But Forth taken holistically is a do-anything-anytime imperative language, not just "concatenative" or "postfix". It has a stack but the stack is an implementation detail, not a robust abstraction. If you want to do larger scale things you don't pile more things on the stack, you start doing load and store and random access, inventing the idioms as you go along to load more and store more. This breaks all kinds of tooling models that rely on robust abstractions with compiler-enforced boundaries. I briefly tested to see what LLMs would do with it and gave up quickly because it was a complete rewrite every single time.
Now, if we were talking about a simplistic stack machine it might be more relevant, but that wouldn't be the same model of computation.
Not exactly. Not only the stack is central in the design of Forth (see my comment over there [1]).
It seems to me that a point-free language like Forth would be highly problematic for an LLM, because it has to work with things that literally are not in the text. I suppose it has to make a lot of guesses to build a theory of the semantic of the words it can see.
Nearly every time the topic of Forth is discussed on HN, someone points out that the cognitive overload* of full point-free style is not viable.
This won't show up in a smaller benchmark, because the clutching at straws tends to happen nearer to the edge of the window. The place where you can get it to give up obvious things that don't work, and actually try the problem space you've given.

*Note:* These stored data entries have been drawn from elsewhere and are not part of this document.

Lemma quiet_error {A B} (m : M A) (f : A → M B) s r s' : quiet m → (m ≫= f) s = Done (r, s') →
  (∃ e, r = inr e ∧ queued s' = queued s) ∨ ∃ a s1, m s = Done (inl a, s1) ∧ queued s1 = queued s ∧ f a s1 = Done (r, s').
Proof. intros Hm [(e&E&->)|(a&s1&E&Ef)]%io_cases; [left; exists e|right; exists a, s1]; split_and!; eauto; by eapply Hm. Qed.

(** The end of [connectBlock]: the item is queued, and the tip moves. *)
Definition finishConnect (l : loc) (state : BestState) (item : writeItem) : M unit :=
  _ ← finishFlushLocked;
  sent ← enqueue indexManager item;
  if negb sent then io_fail QueueStopped else
  _ ← setChainTip (Some l);
  nd ← node l;
  _ ← modify_ (fun s => set_utxo (UtxoCache.set_cache (set_hotFloor (i32 (height nd - utxoHotDepth)) (UtxoCache.cache (utxo s))) (utxo s)) s);
  _ ← modify_ (set_snapshot state);
  flushWhenFull indexManager clk state.

Definition connected (l : loc) (state : BestState) (it : writeItem) (s s' : chain) : Prop :=
  stopped (queue s) = false ∧ stateSnapshot s' = state ∧
  (∃ c, ChainView.setTip (BlockIndex.hp (ix s')) c (Some l) = Done (bestChain s')) ∧
  BlockIndex.heap_weaker (BlockIndex.hp (ix s)) (BlockIndex.hp (ix s')) ∧
  (last (pending (queue s')) = Some it ∨ pending (queue s') = []).

Lemma drop_last {A} (x : A) k l : last (drop k (l ++ [x])) = Some x ∨ drop k (l ++ [x]) = [].
Proof.
  destruct (decide (k ≤ length l)%nat) as [H|H].
  - left. by rewrite drop_app_le, last_snoc.
  - right. apply drop_ge. rewrite length_app. cbn. lia.
Qed.

Lemma finishConnect_spec l state it s r s' : finishConnect l state it s = Done (r, s') →
  connected l state it s s' ∧ (∀ e, r = inr e → ∃ ce, e = CacheError ce) ∨ r = inr QueueStopped ∧ queued s' = queued s.
Proof.
  unfold finishConnect. change ((finishFlushLocked ≫= ?f) s) with (f tt (set_ix (BlockIndex.finishFlushLocked (ix s) false) s)). cbv beta.
  set (s1 := set_ix _ s). assert (BlockIndex.heap_weaker (BlockIndex.hp (ix s)) (BlockIndex.hp (ix s1))) as Hw by apply finish_weaker.
  unfold enqueue. cbn [mbind io_bind]. intros [(e&E&_)|(sent&s2&E2&E)]%io_cases.
  { destruct (stopped _); [done|]. by apply run_bind_Done in E as (?&_&?). }
  destruct (stopped (queue s1)) eqn:Es.
  { injection E2 as <- <-. injection E as <- <-. by right. }
  left. apply run_bind_Done in E2 as (s3&E3&[= <- <-]). cbn [negb] in E.
  assert (BlockIndex.hp (ix s3) = BlockIndex.hp (ix s1)) as Eh.
  { destruct (_ <=? _); [apply drains_writeNext in E3 as [E3 _]; congruence|by injection E3 as ->]. }
  set (s4 := set_queue _ s3) in E. apply io_cases in E as [(e&E&_)|([]&s5&E5&E)].
  { unfold setChainTip in E. by apply run_bind_Done in E as (?&_&?). }
  unfold setChainTip in E5. apply run_bind_Done in E5 as (c&Ec&[= <-]).
  apply io_cases in E as [(e&E&_)|(nd&s6&[_ ->]%node_inv&E)].
  { unfold node in E. change ((nodeHeap ≫= ?f) ?x) with (f (BlockIndex.hp (ix x)) x) in E. cbv beta in E. unfold io_run in E. by destruct (deref _ _). }
  change ((modify_ ?g ≫= ?f) ?x) with (f tt (g x)) in E. cbv beta in E.
  change ((modify_ ?g ≫= ?f) ?x) with (f tt (g x)) in E. cbv beta in E.
  pose proof (drains_flushWhenFull _ _ _ _ E) as [Hd [k Hp]]. injection Hd as Hd1 Hd2 Hd3. split; [|intros e ->; by eapply flushWhenFull_error].
  split; [done|]. split; [done|]. rewrite Hd1, Hd2, Hp. split; [exists (bestChain s4); exact Ec|]. split.
  - cbn. rewrite Eh. exact Hw.
  - apply drop_last.
Qed.

(** C3 (functional).  [connectBlock], on every branch.  When it returns, the block was on top of the
    tip and the spent outputs are as many as its inputs; the snapshot names the node
    with its height and the new number of transactions, the best chain was moved to
    the node, and the item given to the writer holds the block, its spent outputs and
    the work of the node.  For the node of the block that item is one the writer's
    theorems are about ([item_ok]), and it is the last of the queue unless the writer
    has it on disk already.  When it fails, either nothing was queued and the
    snapshot is the old one, or the tip did move and only the flush of the UTXO cache
    failed. *)
Theorem connect_block_spec (l : loc) (block : Block) (stxos : list UtxoSet.SpentTxOut) (s : chain) (r : unit + chainError) (s' : chain) :
  connectBlock p indexManager clk l block stxos s = Done (r, s') →
  (∃ e, r = inr e ∧ queued s' = queued s) ∨
  ((r = inl tt ∨ ∃ ce, r = inr (CacheError ce)) ∧
   (∃ t tn, ChainView.tip (bestChain s) = Some t ∧ BlockIndex.hp (ix s) !! t = Some tn ∧ prevHash block = hash tn) ∧
   UtxoView.countSpentOutputs (Transactions block) = Done (zlen stxos) ∧
   stopped (queue s) = false ∧
   ∃ nd nd' it, BlockIndex.hp (ix s') !! l = Some nd' ∧ BlockIndex.weaker nd nd' ∧
     describes nd block stxos (stateSnapshot s') it ∧
     WriteQueue.TotalTxns (stateSnapshot s') = u64 (WriteQueue.TotalTxns (stateSnapshot s) + zlen (Transactions block)) ∧
     (∃ c, ChainView.setTip (BlockIndex.hp (ix s')) c (Some l) = Done (bestChain s')) ∧
     (last (pending (queue s')) = Some it ∨ pending (queue s') = [])).
Proof.
  unfold connectBlock. intros [?|(tip&s1&Et&_&E)]%quiet_error; [by left| |auto with steps].
  assert (s1 = s ∧ ∃ t tn, ChainView.tip (bestChain s) = Some t ∧ BlockIndex.hp (ix s) !! t = Some tn ∧ tip.2 = tn) as [-> Htip].
  { unfold bestChainTip in Et. apply io_inv in Et as (?&?&[= <- <-]&Et). apply io_inv in Et as (t&s2&E2&Et). unfold io_run in E2.
    destruct (ChainView.tip _) as [t'|]; [|done]. injection E2 as -> <-. apply io_inv in Et as (tn&s3&[H ->]%node_inv&[= <- <-]).
    split; [done|]. by exists t, tn. }
  clear Et. destruct (bool_decide_reflect (prevHash block = hash tip.2)) as [Hp|]; cbn [negb] in E; [|left; injection E as <- <-; eauto].
  apply quiet_error in E as [?|(spent&s2&E2&_&E)]; [by left| |auto with steps]. unfold io_run in E2.
  destruct (UtxoView.countSpentOutputs _) as [n| |] eqn:En; [|done..]. injection E2 as -> <-.
  destruct (Z.eqb_spec (zlen stxos) spent) as [<-|]; cbn [negb] in E; [|left; injection E as <- <-; eauto].
  apply quiet_error in E as [?|(cur&s2&_&Q2&E)]; [by left| |auto with steps].
  apply quiet_error in E as [(e&->&Q3)|([]&s3&_&Q3&E)]; [left; exists e; by rewrite Q3| |destruct cur; auto with steps].
  change ((get_ ≫= ?f) s3) with (f s3 s3) in E. cbv beta in E.
  apply quiet_error in E as [(e&->&Q4)|(st&s4&E4&Q4&E)]; [left; exists e; by rewrite Q4, Q3| |auto with steps].
  apply bestStateOf_spec in E4 as [-> (nd&Hn&H1&H2&H3&H4)].
  apply quiet_error in E as [(e&->&Q5)|(it&s5&E5&Q5&E)]; [left; exists e; by rewrite Q5, Q3| |auto with steps].
  destruct (newItem_spec _ _ _ _ _ _ _ _ _ Hn H1 H2 H3 H4 E5) as [Hd Eh].
  assert (queued s5 = queued s) as Q by congruence. unfold queued in Q. injection Q as Qs Qq.
  fold (finishConnect l st it) in E. apply finishConnect_spec in E as [[(C1&C2&C3&C4&C5) He]|[-> Hq]]; [right|left; eauto].
  2: { eexists. split; [done|]. rewrite Hq. unfold queued. by rewrite Qs, Qq. }
  rewrite Eh in C4. destruct (BlockIndex.heap_weaker_get _ _ _ _ C4 Hn) as (nd'&Hn'&Hw).
  split; [destruct r as [[]|e]; [by left|right; destruct (He e eq_refl) as [ce ->]; eauto]|].
  split. { destruct Htip as (t&tn&?&?&Etn). exists t, tn. subst tn. done. }
  split; [done|]. rewrite <-Qq. split; [done|]. exists nd, nd', it. rewrite C2. split_and!; try done. rewrite H4.
  assert (stateSnapshot s3 = stateSnapshot s) as ->; [|done]. assert (queued s3 = queued s) as Q by congruence. by injection Q.
Qed.

End connecting.

(** ** The nodes of a reorganisation *)

Section reorg.
Import BlockNode (walk, heap_wf, full, unique, KnownInvalid, statusInvalidAncestor).
Import ChainView (view_ok, inView, fork_of, nodes, base).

What I’m investigating is if more compact languages work for querying data.
What makes you think it’s going to clutch at straws more? What makes you think it won’t do better with a more compact, localized representation?
If you're executing the operations interactively, you're seeing what's happening on the stack, and so it's easy to keep track of where you are, but if you're reading postfix expressions, it's significantly harder.
Playing with APL has really changed the way I look at both.
LLMs handle deeply nested syntax just fine - parentheses and indentation are not the hard part. Linearization is not a meaningful advantage.
In fact, it’s much more likely to be a disadvantage, much as it is for humans. Stack effects are implicit, so correct composition requires global reasoning. A single missing dup breaks everything downstream. LLMs, and humans, are much more effective when constraints are named and localized, not implicit and global.